74 Referentiekader dienen gebruikt te worden om zelf, afhankelijk van de leerlingen, beoordelingsschalen/criteria te ontwikkelen. De IBO heeft dit ter harte genomen, en de toetscriteria van het taalverwervingsonderwijs met behulp van het

Gemeenschappelijk Europees Referentiekader ook in zogenaamde “can do” statements opgesteld.

In het MYP-tweedetaalverwervingsonderwijs worden leerlingen getoetst op vier verschillende manieren. Deze criteria vertegenwoordigen een aantal van de essentiële taalprocessen:

A. Gesproken en visuele teksten begrijpen. De leerling wordt hierbij geacht

de gesproken tekst te begrijpen, de visuele tekst te interpreteren en de tekst te gebruiken om een persoonlijke mening/respons te creëren. In het Nederlandse taalverwervingsonderwijs op het United World College

Maastricht wordt dit criterium luister- en kijkvaardigheid genoemd.

B. Geschreven en visuele teksten begrijpen. De leerling wordt hierbij geacht

de geschreven tekst te begrijpen, de visuele tekst te interpreteren en de tekst te gebruiken om een persoonlijke mening/respons te creëren. In het Nederlandse taalverwervingsonderwijs op het United World College

Maastricht wordt dit criterium leesvaardigheid genoemd.

C. Communiceren door te reageren op gesproken, geschreven of visuele teksten. De leerling wordt hierbij geacht te communiceren in verschillende

situaties en diverse gedachten, gevoelens, ideeën en meningen te uiten. Dit moet gebeuren in zowel gesproken als geschreven vorm en met een specifiek doel voor ogen. In het Nederlandse taalverwervingsonderwijs op het United World College Maastricht wordt dit criterium gesprekken voeren en interactief spreken/schrijven genoemd.

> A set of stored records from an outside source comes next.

(** src/pkg/controller/inputs/prom.go:118-151 [Instant] *)
Definition Instant (r : Response) : QueryError + Result :=
  let samples :=
    if String.eqb (re_ResultType r) "vector" then
      match re_Result r with
      | Some (JArr l) => mapM sampleOf l
      | Some JNull => Some []
      | _ => None
      end
    else if String.eqb (re_ResultType r) "scalar" then
      match re_Result r with
      | Some (JArr elems) =>
          '(t, v) ← ParseSample elems; Some [{| sm_Labels := ∅; sm_Value := v; sm_TimeMs := t |}]
      | _ => None
      end
    else None in
  match samples with
  | Some l => inr {| rs_Type := re_ResultType r; rs_Samples := l; rs_Warnings := re_Warnings r |}
  | None => inl BadResult
  end.

(** src/pkg/controller/inputs/prom.go:108-114 [ParseResponse] *)
Definition ParseResponse (status : Z) (body : string) : QueryError + Result :=
  match DecodeResponse status body with inl e => inl e | inr r => Instant r end.

(** ** The query *)

(** A GET: the status and the body of an answer, none when there is none. *)
Class HTTPGet (W : Type) := { http_get : string -> W -> option (Z * string) * W }.

Context {W : Type} `{!HTTPGet W}.

(** [url.QueryEscape] of a byte. *)
Definition escapeByte (a : ascii) : list ascii :=
  let upperHex (n : N) := ascii_of_N (if (n <? 10)%N then 48 + n else 55 + n)%N in
  if is_lower a || is_upper a || is_digit a || existsb (Ascii.eqb a) ["-"; "_"; "."; "~"]%char then [a]
  else if Ascii.eqb a " " then ["+"%char]
  else ["%"%char; upperHex (byte_of a / 16)%N; upperHex (byte_of a mod 16)%N].
Definition QueryEscape (s : string) : string :=
  string_of_list_ascii (concat (escapeByte <$> list_ascii_of_string s)).

(** [strings.TrimRight(s, slash)]. *)
Definition TrimRightSlash (s : string) : string :=
  string_of_list_ascii (rev (drop_while (fun a => Ascii.eqb a "/") (rev (list_ascii_of_string s)))).

(** src/pkg/controller/inputs/prom.go:33-56 [Client.Query] *)
Definition clientQuery (address q : string) (w : W) : (QueryError + Result) * W :=
  if String.eqb address "" then (inl NoAddress, w)
  else
    let u := TrimRightSlash address +:+ "/api/v1/query?query=" +:+ QueryEscape q in
    let '(answer, w) := http_get u w in
    match answer with
    | None => (inl NoAnswer, w)
    | Some (status, body) =>
        if (MaxResponseBytes <? Z.of_nat (String.length body))%Z then (inl AnswerTooLong, w)
        else (ParseResponse status body, w)
    end.

End Bodies.

(** ** The readers *)

(** The key a sample has, none when its label is missing or empty. *)
Definition keyOf (label : string) (s : Sample) : option string :=
  match sm_Labels s !! label with
  | Some key => if String.eqb key "" then None else Some key
  | None => None
  end.

Record labelled := { lb_out : gmap string float64; lb_missing : nat; lb_nonFinite : nat; lb_duplicates : nat }.

(** src/pkg/controller/inputs/prom.go:198-216 [ByLabel] *)
Definition addSample (label : string) (acc : labelled) (s : Sample) : labelled :=
  let '(Build_labelled out missing nonFinite duplicates) := acc in
  match keyOf label s with
  | None => Build_labelled out (S missing) nonFinite duplicates
  | Some key =>
      if negb (is_finite (sm_Value s)) then Build_labelled out missing (S nonFinite) duplicates
      else
        match out !! key with
        | Some _ => Build_labelled out missing nonFinite (S duplicates)
        | None => Build_labelled (<[key := sm_Value s]> out) missing nonFinite duplicates
        end
  end.

(** src/pkg/controller/inputs/prom.go:194-221 [ByLabel] *)
Definition ByLabel (r : Result) (label : string) : (QueryError + gmap string float64) * Issues :=
  let acc := fold_left (addSample label) (rs_Samples r) (Build_labelled ∅ 0 0 0) in
  let iss := {| is_Series := length (rs_Samples r); is_MissingLabel := lb_missing acc;
                is_NonFinite := lb_nonFinite acc; is_Duplicates := lb_duplicates acc |} in
  (if (0 <? lb_duplicates acc)%nat then inl RepeatedLabel else inr (lb_out acc), iss).

(** src/pkg/controller/inputs/prom.go:225-238 [Single] *)
Definition Single (r : Result) : QueryError + float64 :=
  match rs_Samples r with
  | [] => inl ErrNoData
  | [s] => if is_finite (sm_Value s) then inr (sm_Value s) else inl NotFinite
  | _ => inl SeveralSeries
  end.

(** src/pkg/controller/inputs/prom.go:241-249 [Sum] *)
Definition SumSamples (r : Result) : float64 :=
  fold_left (fun sum s => if is_finite (sm_Value s) then fadd sum (sm_Value s) else sum) (rs_Samples r) fzero.

(** ** What [ByLabel] answers *)

(** The samples a reader by label reads: a key and a finite value. *)
Definition readable (label : string) (l : list Sample) : list (string * float64) :=
  omap (fun s => match keyOf label s with
                 | Some key => if is_finite (sm_Value s) then Some (key, sm_Value s) else None
                 | None => None
                 end) l.

Definition withoutKey (label : string) (l : list Sample) : list Sample :=
  base.filter (fun s => keyOf label s = None) l.

Definition notFinite (label : string) (l : list Sample) : list Sample :=
  base.filter (fun s => is_Some (keyOf label s) /\ is_finite (sm_Value s) = false) l.

(** The first value of each key, and how many samples repeat one. *)
Fixpoint firsts (out : gmap string float64) (l : list (string * float64)) : gmap string float64 * nat :=
  match l with
  | [] => (out, 0)
  | (k, v) :: l =>
      match out !! k with
      | Some _ => let '(m, n) := firsts out l in (m, S n)
      | None => firsts (<[k := v]> out) l
      end
  end.

Lemma withoutKey_cons (label : string) (s : Sample) (l : list Sample) :
  length (withoutKey label (s :: l)) =
  ((match keyOf label s with None => 1 | Some _ => 0 end) + length (withoutKey label l))%nat.
Proof. unfold withoutKey. rewrite filter_cons. destruct (keyOf label s); [by rewrite decide_False|by rewrite decide_True]. Qed.

Lemma notFinite_cons (label : string) (s : Sample) (l : list Sample) :
  length (notFinite label (s :: l)) =
  ((match keyOf label s with Some _ => if is_finite (sm_Value s) then 0 else 1 | None => 0 end) +
   length (notFinite label l))%nat.
Proof.
  unfold notFinite. rewrite filter_cons. destruct (keyOf label s) as [k|]; [|rewrite decide_False; [done|]; by intros [[] _]].
  destruct (is_finite (sm_Value s)); [rewrite decide_False by naive_solver|rewrite decide_True by naive_solver]; done.
Qed.

Lemma readable_cons (label : string) (s : Sample) (l : list Sample) :
  readable label (s :: l) =
  match keyOf label s with
  | Some key => if is_finite (sm_Value s) then (key, sm_Value s) :: readable label l else readable label l
  | None => readable label l
  end.
Proof. unfold readable. cbn. destruct (keyOf label s); [|done]. by destruct (is_finite (sm_Value s)). Qed.

Lemma addSample_firsts (label : string) (l : list Sample) (acc : labelled) :
  let acc' := fold_left (addSample label) l acc in
  lb_out acc' = (firsts (lb_out acc) (readable label l)).1 /\
  lb_missing acc' = (lb_missing acc + length (withoutKey label l))%nat /\
  lb_nonFinite acc' = (lb_nonFinite acc + length (notFinite label l))%nat /\
  lb_duplicates acc' = (lb_duplicates acc + (firsts (lb_out acc) (readable label l)).2)%nat.
Proof.
  revert acc. induction l as [|s l IH]; intros [out m f d]; [cbn; repeat split; lia|].
  rewrite withoutKey_cons, notFinite_cons, readable_cons. cbn [fold_left].
  specialize (IH (addSample label (Build_labelled out m f d) s)). cbn zeta in *. unfold addSample in *.
  destruct (keyOf label s) as [k|]; [destruct (is_finite (sm_Value s))|]; cbn [negb] in *.
  - cbn [firsts lb_out lb_missing lb_nonFinite lb_duplicates] in *. destruct (out !! k) eqn:Eo.
    + cbn [lb_out lb_missing lb_nonFinite lb_duplicates] in *. destruct (firsts out _) as [m' n'].
      cbn [fst snd] in *. destruct IH as (-> & -> & -> & ->). repeat split; lia.
    + destruct IH as (-> & -> & -> & ->). cbn [lb_out lb_missing lb_nonFinite lb_duplicates]. repeat split; lia.
  - cbn [lb_out lb_missing lb_nonFinite lb_duplicates] in *. destruct IH as (-> & -> & -> & ->). repeat split; lia.
  - cbn [lb_out lb_missing lb_nonFinite lb_duplicates] in *. destruct IH as (-> & -> & -> & ->). repeat split; lia.
Qed.

Lemma firsts_fresh (out : gmap string float64) (l : list (string * float64)) :
  NoDup l.*1 -> (forall k, k ∈ l.*1 -> out !! k = None) ->
  (firsts out l).2 = 0 /\ forall k v, (firsts out l).1 !! k = Some v <-> out !! k = Some v \/ (k, v) ∈ l.
Proof.
  revert out. induction l as [|[k v] l IH]; intros out Hnd Hout; cbn.
  - split; [done|]. intros k v. rewrite elem_of_nil. naive_solver.
  - cbn in Hnd. apply NoDup_cons in Hnd as [Hk Hnd]. rewrite (Hout k) by (by left).
    destruct (IH (<[k := v]> out) Hnd) as [H1 H2].
    { intros k' Hk'. rewrite lookup_insert_ne by (by intros ->). apply Hout. by right. }
    split; [done|]. intros k' v'. rewrite H2, elem_of_cons, lookup_insert_Some.
    pose proof (Hout k ltac:(by left)). naive_solver.
Qed.

Lemma firsts_repeat (out : gmap string float64) (l : list (string * float64)) :
  (firsts out l).2 = 0 -> NoDup l.*1 /\ (forall k, k ∈ l.*1 -> out !! k = None).
Proof.
  revert out. induction l as [|[k v] l IH]; intros out; cbn.
  - intros _. split; [constructor|]. by intros k []%elem_of_nil.
  - destruct (out !! k) eqn:Eo; [by destruct (firsts out l)|]. intros [Hnd Hout]%IH. split.
    + apply NoDup_cons. split; [|done]. intros Hk. specialize (Hout k Hk). by rewrite lookup_insert_eq in Hout.
    + intros k' [-> | Hk']%elem_of_cons; [done|]. specialize (Hout k' Hk').
      apply lookup_insert_None in Hout as [? _]. done.
Qed.

(** Reading a result by a label answers with a map exactly when no two
    readable samples, those with a key and a finite value, share a key; the
    map then holds the value of every readable sample under its key and
    nothing else, and the counts of samples without the label, without a
    finite value and read add up to the samples of the result. *)
Theorem ByLabel_correct (r : Result) (label : string) :
  let '(out, iss) := ByLabel r label in
  let l := readable label (rs_Samples r) in
  is_MissingLabel iss = length (withoutKey label (rs_Samples r)) /\
  is_NonFinite iss = length (notFinite label (rs_Samples r)) /\
  is_Series iss = (is_MissingLabel iss + is_NonFinite iss + length l)%nat /\
  (NoDup l.*1 -> exists m, out = inr m /\ is_Duplicates iss = 0 /\ forall k v, m !! k = Some v <-> (k, v) ∈ l) /\
  (~ NoDup l.*1 -> out = inl RepeatedLabel /\ is_Duplicates iss > 0)%nat.
Proof.
  unfold ByLabel. pose proof (addSample_firsts label (rs_Samples r) (Build_labelled ∅ 0 0 0)) as (Ho & Hm & Hf & Hd).
  cbn [lb_out lb_missing lb_nonFinite lb_duplicates] in *. set (acc := fold_left _ _ _) in *. cbn.
  rewrite Hm, Hf, Hd, Ho. split; [done|]. split; [done|]. split; [|split].
  - clear. induction (rs_Samples r) as [|s l IH]; [done|]. rewrite withoutKey_cons, notFinite_cons, readable_cons.
    cbn [length]. destruct (keyOf label s); [destruct (is_finite (sm_Value s))|]; cbn [length]; lia.
  - intros Hnd. destruct (firsts_fresh ∅ _ Hnd) as [H0 Hl]; [intros; apply lookup_empty|]. rewrite H0. eexists.
    split; [reflexivity|]. split; [done|]. intros k v. rewrite Hl, lookup_empty. naive_solver.
  - intros Hnd. destruct (firsts ∅ _).2 as [|n] eqn:E; [destruct Hnd; by eapply firsts_repeat|]. cbn. split; [done|lia].
Qed.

D. Taal gebruiken in gesproken en geschreven vorm. De leerling wordt hierbij

geacht om zijn of haar ideeën, gevoelens, mening en informatie te organiseren in gesproken en geschreven vorm en accuraatheid te ontwikkelen in geschreven en gesproken taal. In het Nederlandse

taalverwervingsonderwijs op het United World College Maastricht wordt dit criterium spreek- en schrijfvaardigheid genoemd.

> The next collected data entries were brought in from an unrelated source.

(* ===== verification/PowerReader.v ===== *)
(** * Reading power from telemetry: pkg/otel/otlpjson/power.go, types.go

    The power a node's OTLP metrics exports stand for. A reader keeps the last
    point of every cumulative energy series, per selector, and turns each new
    document into watts: energy as a rate over the producer's clock, the power
    gauge as the fallback, one value per component, then the sum. The agent
    reads its HTTP telemetry so, and the controller manager the power of a
    node. Decoding JSON into the structs is encoding/json's, an argument;
    [FormatFloat] writes a float the shortest way. *)

From S2P Require Import Prelude GoString GoFloat FloatFacts Json PromName.

#[local] Open Scope string_scope.

(** ** The documents *)

(** src/pkg/otel/otlpjson/types.go:246-252 [AnyValue] *)
Inductive AnyValue :=
  mkAnyValue (String_ : option string) (Bool_ : option bool) (Int_ : option Z) (Double_ : option float64)
    (Array_ : option (list AnyValue)).

(** src/pkg/otel/otlpjson/types.go:238-241 [KeyValue] *)
Record KeyValue := { kv_Key : string; kv_Value : AnyValue }.

(** src/pkg/otel/otlpjson/types.go:177-183 [NumberDataPoint] *)
Record NumberDataPoint := {
  dp_Attributes : list KeyValue;
  dp_StartTimeUnixNano : Z;
  dp_TimeUnixNano : Z;
  dp_AsDouble : option float64;
  dp_AsInt : option Z
}.

(** src/pkg/otel/otlpjson/types.go:158-162 [Sum] *)
Record Sum := { sum_DataPoints : list NumberDataPoint; sum_AggregationTemporality : Z; sum_IsMonotonic : bool }.

(** src/pkg/otel/otlpjson/types.go:165-167 [Gauge] *)
Record Gauge := { gauge_DataPoints : list NumberDataPoint }.

(** The fields of a metric that readers of power look at.
    src/pkg/otel/otlpjson/types.go:148-155 [Metric] *)
Record Metric := { m_Name : string; m_Sum : option Sum; m_Gauge : option Gauge }.

(** src/pkg/otel/otlpjson/types.go:134-138 [ScopeMetrics] *)
Record ScopeMetrics := { sm_Metrics : list Metric }.

(** src/pkg/otel/otlpjson/types.go:122-131 [ResourceMetrics] *)
Record ResourceMetrics := { rm_Attributes : list KeyValue; rm_ScopeMetrics : list ScopeMetrics }.

(** src/pkg/otel/otlpjson/types.go:105-107 [MetricsData] *)
Record MetricsData := { md_ResourceMetrics : list ResourceMetrics }.

(** src/pkg/otel/otlpjson/types.go:98-101 [AggregationTemporalityDelta] *)
Definition AggregationTemporalityDelta : Z := 1.

(** src/pkg/otel/otlpjson/types.go:186-194 [Float64] *)
Definition Float64 (p : NumberDataPoint) : option float64 :=
  match dp_AsDouble p, dp_AsInt p with
  | Some d, _ => Some d
  | None, Some i => Some (fofZ i)
  | None, None => None
  end.

(** ** Selectors and readings *)

(** src/pkg/otel/otlpjson/power.go:103-118 [Selector] *)
Record Selector := { sel_Node : string; sel_HwTypes : list string; sel_Host : bool }.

75 Om de criteria te bereiken, zal de docent aandacht moeten besteden aan alle macro-vaardigheden van taal: luisteren, spreken, lezen, schrijven, kijken en interpreteren. Deze vaardigheden zijn interactief en samenhangend, maar mogen door de docent ook apart worden onderwezen.

In het MYP-onderwijs heeft de IBO het taalverwervingsonderwijs onderverdeeld in zes fases. In alle zes fases worden dezelfde criteria getoetst, waarbij een

achievement level, een cijfer tussen de nul en de acht, laat zien in hoeverre de

leerling een bepaald criterium op dat moment beheerst. Elk criterium is verder uitgewerkt in drie of meerdere verschillende “strands”. De IBO ziet een strand als een aspect van een leerverwachting. In deze strands wordt precies beschreven waar de leerlingen op beoordeeld worden en in hoeverre een leerdoel bereikt moet zijn om een bepaald niveau te behalen. Deze strands focussen op doelen, contexten, taalcontrole en nauwkeurigheid. In iedere fase worden dezelfde criteria getoetst, maar elk criterium heeft verschillende strands in de verschillende fases.

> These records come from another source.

(* ===== verification/Telemetry.v ===== *)
(** * HTTP telemetry endpoints

    The two readers of a node's power over HTTP: the agent's
    (pkg/agent/control/http.go) and the controller manager's
    (cmd/controller-manager/nodepower_http.go). Each keeps one [PowerReader]
    per endpoint it has read, for the life of the process. Warnings about
    the legacy body are left out. *)

From S2P Require Import Prelude GoString GoFloat FloatFacts Json HostFS PromName PromQuery PromResult PowerReader.

#[local] Open Scope string_scope.

(** src/pkg/otel/otlpjson/power.go:30-30 [MaxTelemetryBody] *)
Definition MaxTelemetryBody : Z := 8 * 2 ^ 20.

Section Telemetry.
Variable FormatFloat : float64 -> string.
Variable Unmarshal : string -> option json.
Variable UnmarshalMetrics : string -> option MetricsData.
Context {W : Type} `{!HTTPGet W}.

(** The body of a 2xx answer that is not too long.
    src/pkg/otel/otlpjson/power.go:42-66 [FetchTelemetry] *)
Definition FetchTelemetry (url : string) (w : W) : option string * W :=
  let '(answer, w) := http_get url w in
  match answer with
  | None => (None, w)
  | Some (status, body) =>
      if ((status <? 200) || (299 <? status))%Z then (None, w)
      else if (MaxTelemetryBody <? Z.of_nat (String.length body))%Z then (None, w)
      else (Some body, w)
  end.

(** ** The agent's reader *)

(** The readers the process keeps, by endpoint and node.
    src/pkg/agent/control/http.go:50-62 [httpPowerStates] *)
Definition httpPowerStates : Type := gmap (string * string) PowerReader.

(** src/pkg/agent/control/http.go:64-71 [state] *)
Definition httpPowerState (states : httpPowerStates) (endpoint node : string) : PowerReader :=
  default {| pr_MaxInterval := 0; pr_series := ∅ |} (states !! (endpoint, node)).

(** The watts, whether they are a reading, and whether the read failed.
    src/pkg/agent/control/http.go:76-90 [ReadPowerWatts] *)
Definition ReadPowerWatts (endpoint node : string) (now : Z) (states : httpPowerStates) (w : W)
    : float64 * bool * bool * httpPowerStates * W :=
  let '(body, w) := FetchTelemetry (ReplaceAll endpoint "{node}" node) w in
  match body with
  | None => (fzero, false, true, states, w)
  | Some body =>
      let '(a, r) := ReadPower FormatFloat Unmarshal UnmarshalMetrics body (httpPowerState states endpoint node) now
                       {| sel_Node := node; sel_HwTypes := [HwTypeCPU]; sel_Host := false |} in
      (pa_watts a, pa_ok a, bool_decide (is_Some (pa_err a)), <[(endpoint, node) := r]> states, w)
  end.

(** ** The controller manager's reader *)

(** src/cmd/controller-manager/nodepower_http.go:28-37 [nodePowerHTTPReaders] *)
Definition nodePowerHTTPReaders : Type := gmap (string * Z) PowerReader.

(** src/cmd/controller-manager/nodepower_http.go:40-47 [nodePowerHTTPReader] *)
Definition nodePowerHTTPReader (readers : nodePowerHTTPReaders) (endpoint : string) (window : Z) : PowerReader :=
  default {| pr_MaxInterval := window; pr_series := ∅ |} (readers !! (endpoint, window)).

(** src/cmd/controller-manager/nodepower_http.go:53-58 [nodePowerHTTPSelector] *)
Definition nodePowerHTTPSelector (nodeName scope : string) : Selector :=
  if String.eqb scope ScopeHost then {| sel_Node := nodeName; sel_HwTypes := []; sel_Host := true |}
  else {| sel_Node := nodeName; sel_HwTypes := [HwTypeCPU; HwTypeGPU]; sel_Host := false |}.

(** No power for an error, 0 for an answer without a reading.
    src/cmd/controller-manager/nodepower_http.go:70-91 [queryNodePowerHTTP] *)
Definition queryNodePowerHTTP (endpoint : string) (spec : NodePowerSpec) (nodeName : string) (now : Z)
    (readers : nodePowerHTTPReaders) (w : W) : option float64 * nodePowerHTTPReaders * W :=
  let '(body, w) := FetchTelemetry (ReplaceAll endpoint "{node}" nodeName) w in
  match body with
  | None => (None, readers, w)
  | Some body =>
      let '(a, r) := ReadPower FormatFloat Unmarshal UnmarshalMetrics body (nodePowerHTTPReader readers endpoint (np_Window spec))
                       now (nodePowerHTTPSelector nodeName (np_Scope spec)) in
      let readers := <[(endpoint, np_Window spec) := r]> readers in
      match pa_err a with
      | Some _ => (None, readers, w)
      | None => (Some (if pa_ok a then pa_watts a else fzero), readers, w)
      end
  end.

(** ** What the readers keep *)

(** A reader that began empty and was sent these requests. *)
Definition sent (maxInterval : Z) (l : list request) : PowerReader :=
  readAll FormatFloat {| pr_MaxInterval := maxInterval; pr_series := ∅ |} l.

(** A reading of a body adds at most one request to what the reader was sent,
    and its power is that of the request, or of the legacy number. *)
Lemma ReadPower_sent (maxInterval : Z) (l : list request) (body : string) (now : Z) (s : Selector) :
  let '(a, r) := ReadPower FormatFloat Unmarshal UnmarshalMetrics body (sent maxInterval l) now s in
  (exists l', r = sent maxInterval (l ++ l')%list /\
     Forall (fun '(t, md, s') => t = now /\ s' = s /\ UnmarshalMetrics body = Some md) l') /\
  (pa_ok a = true ->
   (exists md, UnmarshalMetrics body = Some md /\ pa_legacy a = false /\
      (Watts FormatFloat (sent maxInterval l) now md s).1 = (pa_watts a, true)) \/
   (pa_legacy a = true /\ flt fzero (pa_watts a) = true)).
Proof.
  unfold ReadPower. destruct (IsMetricsData Unmarshal body).
  - destruct (UnmarshalMetrics body) as [md|] eqn:Em.
    + destruct (Watts FormatFloat (sent maxInterval l) now md s) as [[w ok] r'] eqn:Ew. cbn. split.
      * exists [(now, md, s)]. split; [|by repeat constructor]. unfold sent, readAll. rewrite fold_left_app.
        change (r' = (Watts FormatFloat (sent maxInterval l) now md s).2). by rewrite Ew.
      * intros ->. left. exists md. by rewrite Ew.
    + split; [exists []; rewrite app_nil_r; by split; [|constructor]|done].
  - assert (exists l', sent maxInterval l = sent maxInterval (l ++ l')%list /\
      Forall (fun '(t, md, s') => t = now /\ s' = s /\ UnmarshalMetrics body = Some md) l') as Hnil
      by (exists []; rewrite app_nil_r; by split; [|constructor]).
    assert (forall m k v, positiveNumber m k = Some v -> flt fzero v = true) as Hpos.
    { intros m k v. unfold positiveNumber. destruct (jget m k) as [[]|]; try done.
      destruct (flt fzero x) eqn:E; [|done]. by intros [= <-]. }
    repeat case_match; simplify_eq/=; (split; [exact Hnil|]); try done; intros _; right; eauto.
Qed.

(** What a body is decoded to: a document of doubles and 64-bit times. *)
Class DecodesMetrics : Prop :=
  metrics_decoded : forall body md s, UnmarshalMetrics body = Some md -> Forall decoded (documentPoints FormatFloat s md).

Definition requestDecoded (r : request) : Prop := let '(_, md, s) := r in Forall decoded (documentPoints FormatFloat s md).

(** The readings of a body by a reader that was only sent requests that hold. *)
Lemma ReadPower_readers `{!DecodesMetrics} (from : request -> Prop) (interval : Z) (l : list request) (body : string) (now : Z)
    (s : Selector) :
  (forall md, UnmarshalMetrics body = Some md -> from (now, md, s)) ->
  Forall from l -> (forall r, from r -> requestDecoded r) ->
  let '(a, r) := ReadPower FormatFloat Unmarshal UnmarshalMetrics body (sent interval l) now s in
  (exists l', r = sent interval l' /\ Forall from l') /\ (pa_ok a = true -> fle fzero (pa_watts a) = true).
Proof.
  intros Hbody Hl Hdec. pose proof (ReadPower_sent interval l body now s) as HP.
  destruct (ReadPower _ _ _ _ _ _ _) as [a r]. destruct HP as [(l' & -> & Hl') Hok]. split.
  - eexists. split; [reflexivity|]. apply Forall_app; split; [done|]. eapply Forall_impl; [exact Hl'|].
    intros [[t md] s'] (-> & -> & Hmd). by apply Hbody.
  - intros Ha. destruct (Hok Ha) as [(md & Hmd & _ & Hw)|[_ Hpos]]; [|by apply flt_fle].
    destruct (Watts _ _ _ _ _) as [[w ok] r'] eqn:Ew. cbn in Hw. injection Hw as -> ->.
    eapply Watts_nonneg; [|by eapply metrics_decoded|exact Ew]. eapply Forall_impl; [exact Hl|exact Hdec].
Qed.

(** ** What the readers of the controller manager were sent *)

(** A request decoded from a body that the endpoint sent, for a node, with
    the selector of that node. *)
Definition fromEndpoint (endpoint : string) (r : request) : Prop :=
  let '(_, md, s) := r in
  exists nodeName scope w w' body, FetchTelemetry (ReplaceAll endpoint "{node}" nodeName) w = (Some body, w') /\
    UnmarshalMetrics body = Some md /\ s = nodePowerHTTPSelector nodeName scope.

(** Every reader kept was only sent what its own endpoint sent. *)
Definition readersSent (readers : nodePowerHTTPReaders) : Prop :=
  forall endpoint window r, readers !! (endpoint, window) = Some r ->
  exists l, r = sent window l /\ Forall (fromEndpoint endpoint) l.

(** The power of a node over HTTP: what a reader of its endpoint's requests
    makes of the body the endpoint sends for it. *)
Definition readOver (endpoint : string) (spec : NodePowerSpec) (nodeName : string) (p : float64) : Prop :=
  exists l now w w' body, Forall (fromEndpoint endpoint) l /\
    FetchTelemetry (ReplaceAll endpoint "{node}" nodeName) w = (Some body, w') /\
    let a := (ReadPower FormatFloat Unmarshal UnmarshalMetrics body (sent (np_Window spec) l) now
                (nodePowerHTTPSelector nodeName (np_Scope spec))).1 in
    pa_err a = None /\ p = if pa_ok a then pa_watts a else fzero.

Lemma readersSent_get readers endpoint window : readersSent readers ->
  exists l, nodePowerHTTPReader readers endpoint window = sent window l /\ Forall (fromEndpoint endpoint) l.
Proof.
  intros Hr. unfold nodePowerHTTPReader. destruct (readers !! (endpoint, window)) as [r|] eqn:E; [by apply Hr|].
  exists []. split; [done|constructor].
Qed.

Lemma queryNodePowerHTTP_readers `{!DecodesMetrics} endpoint spec nodeName now readers w :
  readersSent readers ->
  let '(power, readers', w') := queryNodePowerHTTP endpoint spec nodeName now readers w in
  readersSent readers' /\ forall p, power = Some p -> fle fzero p = true /\ readOver endpoint spec nodeName p.
Proof.
  intros Hr. unfold queryNodePowerHTTP. destruct (FetchTelemetry _ w) as [[body|] w'] eqn:Ef; [|done].
  destruct (readersSent_get readers endpoint (np_Window spec) Hr) as (l & -> & Hl).
  set (s := nodePowerHTTPSelector nodeName (np_Scope spec)).
  pose proof (ReadPower_readers (fromEndpoint endpoint) (np_Window spec) l body now s) as Hread.
  destruct (ReadPower _ _ _ _ _ _ _) as [a r] eqn:Ea. destruct Hread as [Hs Hpos]; [|done| |].
  - intros md Hmd. exists nodeName, (np_Scope spec), w, w', body. done.
  - intros [[t md] s'] (n & sc & w1 & w2 & b & _ & Hb & _). by eapply metrics_decoded.
  - assert (readersSent (<[(endpoint, np_Window spec) := r]> readers)) as Hr'.
    { intros e' win' r' Hk. apply lookup_insert_Some in Hk as [[[= <- <-] <-]|[_ Hk']]; [done|by apply Hr]. }
    destruct (pa_err a) eqn:Eerr; [done|]. split; [done|]. intros p [= <-]. split; [destruct (pa_ok a); [by apply Hpos|done]|].
    exists l, now, w, w', body. split; [done|]. split; [done|]. fold s. cbv zeta. rewrite Ea. done.
Qed.

End Telemetry.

Criteria A en B: gesproken en visuele teksten begrijpen / geschreven en visuele teksten begrijpen

In de eerste strand draait het om het begrijpen van gesproken en visuele tekst. Waar leerlingen in de eerste fase de boodschappen in makkelijke teksten moeten kunnen identificeren, moeten ze in fase drie ook al conclusies kunnen trekken over bekende en onbekende onderwerpen en in fase zes de teksten over sociale en academische situaties kunnen evalueren.

De tweede strand draait om de conventies van een tekst. Dit zijn de

eigenschappen van de verschillende teksttypes, schrijfstijlen, schrijfdoelen en publiek. In fase 1 en 2 moeten de leerlingen deze conventies herkennen, maar in hogere fases moeten de leerlingen ze kunnen begrijpen en interpreteren. In de hoogste fases moeten de conventies geanalyseerd waarom en moeten de leerlingen uit kunnen leggen waarom de schrijver een bepaalde keuze maakt. De derde strand draait om het geven van een persoonlijke respons op de tekst, waarbij een algemene respons in fase 1 en 2 wordt uitgebreid naar een respons op basis van persoonlijke ervaringen in fase 3 en 4 en globale perspectieven in fase 5 en 6.

76

Criterium C: communiceren door te reageren op gesproken, geschreven of visuele teksten

In de eerste strand draait het om de respons die er gegeven wordt op een

gesproken, geschreven of visuele stimulus. Waar in fase 1 de respons kort, maar passend moet zijn, moet er in fase 3 een uitgebreidere, passende respons op een onbekendere situatie worden gegeven en moet in fase 5 een uitgebreide

passende respons worden gegeven op onbekende sociale en academische situaties.

De tweede strand draait om de interactie, waarbij deze interactie in fase 1 simpel en aangeleerd is. In fase 3 is het onderwerp van de interactie bekend, maar de respons niet aangeleerd. In fase 5 moet er in complexe, niet bekende contexten een niet aangeleerde reactie worden gegeven.

De derde strand gaat om het geven van een eigen mening, waarbij in fase 1 alledaagse onderwerpen worden besproken, en de onderwerpen naarmate de fases vorderen steeds moeilijker en onbekender worden.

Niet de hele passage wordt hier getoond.